> SUPPLIED MATERIAL
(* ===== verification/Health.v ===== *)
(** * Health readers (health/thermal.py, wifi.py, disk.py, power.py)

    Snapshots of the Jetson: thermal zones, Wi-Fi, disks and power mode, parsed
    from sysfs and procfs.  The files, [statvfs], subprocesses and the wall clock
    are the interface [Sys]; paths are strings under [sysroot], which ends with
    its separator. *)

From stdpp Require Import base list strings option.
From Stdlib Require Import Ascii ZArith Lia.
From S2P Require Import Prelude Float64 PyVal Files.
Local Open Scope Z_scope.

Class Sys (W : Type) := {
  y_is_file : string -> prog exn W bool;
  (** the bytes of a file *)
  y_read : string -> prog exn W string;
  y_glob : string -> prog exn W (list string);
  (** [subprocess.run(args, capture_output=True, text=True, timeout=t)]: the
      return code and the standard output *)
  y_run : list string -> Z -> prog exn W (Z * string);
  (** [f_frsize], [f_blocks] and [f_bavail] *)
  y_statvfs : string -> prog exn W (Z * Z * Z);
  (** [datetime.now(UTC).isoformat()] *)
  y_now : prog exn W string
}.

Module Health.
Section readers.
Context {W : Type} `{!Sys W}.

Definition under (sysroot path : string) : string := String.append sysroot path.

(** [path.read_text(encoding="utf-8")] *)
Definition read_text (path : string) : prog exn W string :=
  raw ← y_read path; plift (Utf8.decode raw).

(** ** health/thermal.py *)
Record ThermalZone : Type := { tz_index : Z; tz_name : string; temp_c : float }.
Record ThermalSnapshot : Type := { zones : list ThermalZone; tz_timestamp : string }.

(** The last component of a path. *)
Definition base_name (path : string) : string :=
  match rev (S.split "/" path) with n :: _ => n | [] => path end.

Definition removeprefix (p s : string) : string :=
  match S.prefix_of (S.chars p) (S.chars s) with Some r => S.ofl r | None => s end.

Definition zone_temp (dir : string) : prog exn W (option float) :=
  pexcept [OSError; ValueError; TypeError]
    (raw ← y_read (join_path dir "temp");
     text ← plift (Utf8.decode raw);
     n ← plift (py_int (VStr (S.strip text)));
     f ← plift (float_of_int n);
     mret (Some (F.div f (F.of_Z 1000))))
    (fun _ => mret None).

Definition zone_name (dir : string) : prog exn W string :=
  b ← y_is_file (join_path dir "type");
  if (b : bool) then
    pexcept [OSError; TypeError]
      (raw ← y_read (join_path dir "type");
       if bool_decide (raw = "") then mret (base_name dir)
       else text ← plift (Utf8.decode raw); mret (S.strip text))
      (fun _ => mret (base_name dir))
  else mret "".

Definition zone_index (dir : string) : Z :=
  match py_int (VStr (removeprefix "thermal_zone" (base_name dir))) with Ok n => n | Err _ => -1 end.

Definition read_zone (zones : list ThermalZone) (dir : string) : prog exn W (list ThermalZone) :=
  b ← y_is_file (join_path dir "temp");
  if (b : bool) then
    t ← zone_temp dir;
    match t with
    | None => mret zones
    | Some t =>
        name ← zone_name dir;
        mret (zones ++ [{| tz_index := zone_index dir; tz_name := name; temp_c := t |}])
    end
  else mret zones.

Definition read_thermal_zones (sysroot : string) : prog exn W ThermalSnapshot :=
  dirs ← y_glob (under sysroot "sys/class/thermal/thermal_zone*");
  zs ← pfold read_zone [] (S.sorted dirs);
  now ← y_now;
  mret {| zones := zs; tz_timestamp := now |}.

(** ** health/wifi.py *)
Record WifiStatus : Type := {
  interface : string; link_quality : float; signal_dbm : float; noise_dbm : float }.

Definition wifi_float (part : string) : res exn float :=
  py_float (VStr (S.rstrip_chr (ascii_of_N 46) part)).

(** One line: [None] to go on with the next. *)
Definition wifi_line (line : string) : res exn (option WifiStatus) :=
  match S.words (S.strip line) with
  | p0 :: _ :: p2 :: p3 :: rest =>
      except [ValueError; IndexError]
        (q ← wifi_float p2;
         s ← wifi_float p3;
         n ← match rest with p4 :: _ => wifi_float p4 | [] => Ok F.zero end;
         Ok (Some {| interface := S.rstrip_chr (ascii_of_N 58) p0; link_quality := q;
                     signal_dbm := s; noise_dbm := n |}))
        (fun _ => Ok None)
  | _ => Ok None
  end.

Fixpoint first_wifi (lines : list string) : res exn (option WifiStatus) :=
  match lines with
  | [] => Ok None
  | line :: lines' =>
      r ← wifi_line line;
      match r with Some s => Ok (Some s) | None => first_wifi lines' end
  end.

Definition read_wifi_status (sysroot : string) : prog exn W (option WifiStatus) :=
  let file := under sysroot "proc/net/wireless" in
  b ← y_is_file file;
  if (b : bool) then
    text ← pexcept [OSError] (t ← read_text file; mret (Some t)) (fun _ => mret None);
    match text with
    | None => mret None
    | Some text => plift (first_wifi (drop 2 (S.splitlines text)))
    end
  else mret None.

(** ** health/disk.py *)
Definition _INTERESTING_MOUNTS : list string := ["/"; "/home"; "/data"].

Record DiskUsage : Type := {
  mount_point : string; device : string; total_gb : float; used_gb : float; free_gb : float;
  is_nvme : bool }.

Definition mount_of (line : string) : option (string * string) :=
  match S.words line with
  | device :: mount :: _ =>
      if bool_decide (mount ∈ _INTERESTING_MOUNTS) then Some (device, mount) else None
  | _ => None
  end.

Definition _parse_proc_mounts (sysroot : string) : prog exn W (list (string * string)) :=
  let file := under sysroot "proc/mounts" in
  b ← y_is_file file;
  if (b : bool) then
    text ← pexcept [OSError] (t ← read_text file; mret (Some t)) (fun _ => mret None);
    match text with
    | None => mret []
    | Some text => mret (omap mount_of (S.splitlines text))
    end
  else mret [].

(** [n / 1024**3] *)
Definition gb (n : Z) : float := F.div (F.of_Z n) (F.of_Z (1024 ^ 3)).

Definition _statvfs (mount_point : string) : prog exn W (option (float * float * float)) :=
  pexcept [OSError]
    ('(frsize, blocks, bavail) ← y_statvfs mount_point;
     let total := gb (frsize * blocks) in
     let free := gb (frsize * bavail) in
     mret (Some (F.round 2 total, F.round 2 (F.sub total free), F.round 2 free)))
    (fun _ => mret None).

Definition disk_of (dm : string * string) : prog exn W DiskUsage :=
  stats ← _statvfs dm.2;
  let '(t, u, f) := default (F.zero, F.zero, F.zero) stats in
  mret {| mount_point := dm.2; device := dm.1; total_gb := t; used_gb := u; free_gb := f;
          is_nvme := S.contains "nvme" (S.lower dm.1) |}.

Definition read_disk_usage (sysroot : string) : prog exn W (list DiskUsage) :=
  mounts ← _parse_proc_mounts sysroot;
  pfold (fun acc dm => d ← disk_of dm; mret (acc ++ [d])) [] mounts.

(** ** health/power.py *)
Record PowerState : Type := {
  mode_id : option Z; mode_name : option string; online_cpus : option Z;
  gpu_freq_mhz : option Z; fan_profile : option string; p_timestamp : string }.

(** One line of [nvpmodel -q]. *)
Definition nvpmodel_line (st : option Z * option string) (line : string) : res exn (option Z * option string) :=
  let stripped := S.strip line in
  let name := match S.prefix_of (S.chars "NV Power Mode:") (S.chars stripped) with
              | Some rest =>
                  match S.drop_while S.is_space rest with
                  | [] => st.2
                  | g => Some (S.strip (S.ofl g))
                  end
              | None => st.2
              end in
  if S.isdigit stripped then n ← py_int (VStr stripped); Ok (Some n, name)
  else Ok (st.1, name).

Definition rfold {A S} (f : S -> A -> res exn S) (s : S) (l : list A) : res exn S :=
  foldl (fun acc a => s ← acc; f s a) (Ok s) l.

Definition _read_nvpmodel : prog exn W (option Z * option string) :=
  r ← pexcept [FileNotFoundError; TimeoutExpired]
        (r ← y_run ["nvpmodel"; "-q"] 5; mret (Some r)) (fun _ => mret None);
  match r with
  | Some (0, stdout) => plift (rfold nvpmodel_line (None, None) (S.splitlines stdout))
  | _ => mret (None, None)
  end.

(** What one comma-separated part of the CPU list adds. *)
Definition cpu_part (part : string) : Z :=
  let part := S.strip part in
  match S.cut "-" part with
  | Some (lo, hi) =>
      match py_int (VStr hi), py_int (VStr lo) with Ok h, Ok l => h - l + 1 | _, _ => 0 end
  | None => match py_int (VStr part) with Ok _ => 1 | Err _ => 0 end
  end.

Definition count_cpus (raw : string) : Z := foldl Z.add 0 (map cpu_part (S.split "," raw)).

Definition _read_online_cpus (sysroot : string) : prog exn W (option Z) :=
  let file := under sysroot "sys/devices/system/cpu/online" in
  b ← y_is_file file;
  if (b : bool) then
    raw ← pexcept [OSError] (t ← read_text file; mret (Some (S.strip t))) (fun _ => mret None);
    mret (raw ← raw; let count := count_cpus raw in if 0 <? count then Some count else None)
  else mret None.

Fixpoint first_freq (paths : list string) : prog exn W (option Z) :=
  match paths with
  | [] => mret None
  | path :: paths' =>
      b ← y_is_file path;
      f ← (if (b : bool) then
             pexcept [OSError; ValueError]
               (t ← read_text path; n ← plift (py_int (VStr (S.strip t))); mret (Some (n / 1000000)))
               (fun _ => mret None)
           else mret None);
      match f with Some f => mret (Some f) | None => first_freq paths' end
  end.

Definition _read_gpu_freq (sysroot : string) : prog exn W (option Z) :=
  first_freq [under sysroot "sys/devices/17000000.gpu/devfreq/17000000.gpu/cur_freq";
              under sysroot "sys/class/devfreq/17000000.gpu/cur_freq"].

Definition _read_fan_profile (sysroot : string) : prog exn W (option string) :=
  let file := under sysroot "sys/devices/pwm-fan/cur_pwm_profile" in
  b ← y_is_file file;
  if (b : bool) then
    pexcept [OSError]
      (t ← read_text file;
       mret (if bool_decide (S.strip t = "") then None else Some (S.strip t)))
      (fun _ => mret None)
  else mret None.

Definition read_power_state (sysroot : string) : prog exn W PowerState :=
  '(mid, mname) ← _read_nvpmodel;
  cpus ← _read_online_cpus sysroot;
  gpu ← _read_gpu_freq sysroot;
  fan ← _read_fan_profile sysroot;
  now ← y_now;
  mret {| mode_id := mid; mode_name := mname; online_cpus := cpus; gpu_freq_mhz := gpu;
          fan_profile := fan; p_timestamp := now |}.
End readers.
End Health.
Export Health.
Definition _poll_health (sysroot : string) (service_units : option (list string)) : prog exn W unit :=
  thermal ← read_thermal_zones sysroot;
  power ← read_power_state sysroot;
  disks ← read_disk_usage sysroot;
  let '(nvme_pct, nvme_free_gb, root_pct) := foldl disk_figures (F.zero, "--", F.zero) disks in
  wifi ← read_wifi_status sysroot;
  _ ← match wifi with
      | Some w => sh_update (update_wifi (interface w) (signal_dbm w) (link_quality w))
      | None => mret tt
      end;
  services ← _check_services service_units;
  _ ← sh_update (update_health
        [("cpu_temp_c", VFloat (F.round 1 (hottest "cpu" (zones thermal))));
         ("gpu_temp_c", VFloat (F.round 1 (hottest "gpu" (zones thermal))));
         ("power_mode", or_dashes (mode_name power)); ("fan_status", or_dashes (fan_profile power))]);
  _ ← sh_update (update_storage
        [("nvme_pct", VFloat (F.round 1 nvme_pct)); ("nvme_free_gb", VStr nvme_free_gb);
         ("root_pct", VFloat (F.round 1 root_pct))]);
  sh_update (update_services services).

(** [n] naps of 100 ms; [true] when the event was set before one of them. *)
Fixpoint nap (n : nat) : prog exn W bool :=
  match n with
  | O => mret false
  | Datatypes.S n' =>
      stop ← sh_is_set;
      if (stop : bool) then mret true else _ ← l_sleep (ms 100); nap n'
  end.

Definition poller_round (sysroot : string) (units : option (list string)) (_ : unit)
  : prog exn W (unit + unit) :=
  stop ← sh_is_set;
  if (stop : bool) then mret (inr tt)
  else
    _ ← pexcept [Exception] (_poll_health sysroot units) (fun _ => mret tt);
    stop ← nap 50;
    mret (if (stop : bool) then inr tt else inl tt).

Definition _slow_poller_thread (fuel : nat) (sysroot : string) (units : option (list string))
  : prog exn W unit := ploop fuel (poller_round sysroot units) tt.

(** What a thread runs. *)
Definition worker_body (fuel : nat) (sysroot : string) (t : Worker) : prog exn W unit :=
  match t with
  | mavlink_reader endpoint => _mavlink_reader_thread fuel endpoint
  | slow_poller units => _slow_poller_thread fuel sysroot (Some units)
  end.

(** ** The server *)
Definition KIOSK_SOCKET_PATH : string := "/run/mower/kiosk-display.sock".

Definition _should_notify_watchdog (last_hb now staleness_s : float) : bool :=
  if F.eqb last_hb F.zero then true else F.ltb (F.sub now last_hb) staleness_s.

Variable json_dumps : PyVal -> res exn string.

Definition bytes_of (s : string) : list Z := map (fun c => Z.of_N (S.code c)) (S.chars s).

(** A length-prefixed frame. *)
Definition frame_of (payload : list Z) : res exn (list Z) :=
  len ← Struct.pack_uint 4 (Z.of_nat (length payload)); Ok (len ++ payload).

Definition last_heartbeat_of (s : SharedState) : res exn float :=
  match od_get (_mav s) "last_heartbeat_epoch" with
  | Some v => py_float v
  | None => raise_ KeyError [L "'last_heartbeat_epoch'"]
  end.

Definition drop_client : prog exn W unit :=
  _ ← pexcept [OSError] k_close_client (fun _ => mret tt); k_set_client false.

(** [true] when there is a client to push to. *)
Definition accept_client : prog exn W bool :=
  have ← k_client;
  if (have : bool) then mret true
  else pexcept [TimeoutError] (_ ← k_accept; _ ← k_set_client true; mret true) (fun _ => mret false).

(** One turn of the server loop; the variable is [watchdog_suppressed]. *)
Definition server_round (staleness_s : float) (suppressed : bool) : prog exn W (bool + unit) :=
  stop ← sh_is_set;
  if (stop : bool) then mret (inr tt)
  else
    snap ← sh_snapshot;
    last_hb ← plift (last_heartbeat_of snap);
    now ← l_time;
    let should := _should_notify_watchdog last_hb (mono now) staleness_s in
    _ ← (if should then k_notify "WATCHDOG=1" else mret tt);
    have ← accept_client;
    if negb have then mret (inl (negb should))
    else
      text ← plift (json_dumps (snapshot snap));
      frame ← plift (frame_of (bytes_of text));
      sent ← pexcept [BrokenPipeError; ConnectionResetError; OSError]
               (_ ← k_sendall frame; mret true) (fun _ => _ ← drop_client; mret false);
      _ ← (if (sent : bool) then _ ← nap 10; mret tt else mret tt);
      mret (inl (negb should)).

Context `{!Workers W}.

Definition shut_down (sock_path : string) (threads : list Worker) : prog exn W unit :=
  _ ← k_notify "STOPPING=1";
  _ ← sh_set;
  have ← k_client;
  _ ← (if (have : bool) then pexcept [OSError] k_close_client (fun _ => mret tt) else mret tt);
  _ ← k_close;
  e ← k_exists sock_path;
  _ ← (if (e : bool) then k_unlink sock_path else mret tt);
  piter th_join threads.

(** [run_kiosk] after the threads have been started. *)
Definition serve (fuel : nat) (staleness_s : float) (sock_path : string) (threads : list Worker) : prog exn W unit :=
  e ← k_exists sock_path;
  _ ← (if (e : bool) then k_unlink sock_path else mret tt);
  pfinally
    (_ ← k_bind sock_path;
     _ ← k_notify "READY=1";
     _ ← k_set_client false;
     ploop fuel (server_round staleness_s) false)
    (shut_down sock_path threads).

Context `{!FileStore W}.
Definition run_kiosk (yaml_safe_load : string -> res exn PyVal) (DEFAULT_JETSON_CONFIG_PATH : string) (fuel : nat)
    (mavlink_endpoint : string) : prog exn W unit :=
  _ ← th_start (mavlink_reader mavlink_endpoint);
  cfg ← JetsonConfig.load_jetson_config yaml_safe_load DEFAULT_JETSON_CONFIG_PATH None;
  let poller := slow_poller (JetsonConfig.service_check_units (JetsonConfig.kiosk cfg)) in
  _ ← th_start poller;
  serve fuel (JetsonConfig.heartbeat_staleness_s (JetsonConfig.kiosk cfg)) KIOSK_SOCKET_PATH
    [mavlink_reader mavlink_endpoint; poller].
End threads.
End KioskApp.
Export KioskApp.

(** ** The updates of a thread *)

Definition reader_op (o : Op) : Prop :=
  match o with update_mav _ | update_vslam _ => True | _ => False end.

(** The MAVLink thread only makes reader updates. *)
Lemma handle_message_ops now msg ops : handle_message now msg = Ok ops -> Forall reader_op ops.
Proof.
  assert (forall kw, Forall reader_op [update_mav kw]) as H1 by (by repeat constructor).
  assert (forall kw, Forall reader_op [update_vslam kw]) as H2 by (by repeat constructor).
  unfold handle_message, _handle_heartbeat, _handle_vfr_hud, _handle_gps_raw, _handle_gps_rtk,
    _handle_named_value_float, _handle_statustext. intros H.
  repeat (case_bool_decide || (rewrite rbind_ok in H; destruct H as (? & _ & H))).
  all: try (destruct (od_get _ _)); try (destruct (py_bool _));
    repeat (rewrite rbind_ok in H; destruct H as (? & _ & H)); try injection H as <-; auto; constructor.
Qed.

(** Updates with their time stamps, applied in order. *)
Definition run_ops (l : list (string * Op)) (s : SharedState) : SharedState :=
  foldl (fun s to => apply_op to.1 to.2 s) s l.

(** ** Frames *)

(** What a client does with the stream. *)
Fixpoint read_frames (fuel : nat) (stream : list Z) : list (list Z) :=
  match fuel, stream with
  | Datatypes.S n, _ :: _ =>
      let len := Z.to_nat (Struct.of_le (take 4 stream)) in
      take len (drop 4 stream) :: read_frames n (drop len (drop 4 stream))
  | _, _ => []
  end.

> TASK
Reproduce, word for word and in full, only the lines above that start at the line with "Definition KIOSK_SOCKET_PATH : string" and run through the line with "now ← l_time;", both ends included.

> TASK ANSWER
Definition KIOSK_SOCKET_PATH : string := "/run/mower/kiosk-display.sock".

Definition _should_notify_watchdog (last_hb now staleness_s : float) : bool :=
  if F.eqb last_hb F.zero then true else F.ltb (F.sub now last_hb) staleness_s.

Variable json_dumps : PyVal -> res exn string.

Definition bytes_of (s : string) : list Z := map (fun c => Z.of_N (S.code c)) (S.chars s).

(** A length-prefixed frame. *)
Definition frame_of (payload : list Z) : res exn (list Z) :=
  len ← Struct.pack_uint 4 (Z.of_nat (length payload)); Ok (len ++ payload).

Definition last_heartbeat_of (s : SharedState) : res exn float :=
  match od_get (_mav s) "last_heartbeat_epoch" with
  | Some v => py_float v
  | None => raise_ KeyError [L "'last_heartbeat_epoch'"]
  end.

Definition drop_client : prog exn W unit :=
  _ ← pexcept [OSError] k_close_client (fun _ => mret tt); k_set_client false.

(** [true] when there is a client to push to. *)
Definition accept_client : prog exn W bool :=
  have ← k_client;
  if (have : bool) then mret true
  else pexcept [TimeoutError] (_ ← k_accept; _ ← k_set_client true; mret true) (fun _ => mret false).

(** One turn of the server loop; the variable is [watchdog_suppressed]. *)
Definition server_round (staleness_s : float) (suppressed : bool) : prog exn W (bool + unit) :=
  stop ← sh_is_set;
  if (stop : bool) then mret (inr tt)
  else
    snap ← sh_snapshot;
    last_hb ← plift (last_heartbeat_of snap);
    now ← l_time;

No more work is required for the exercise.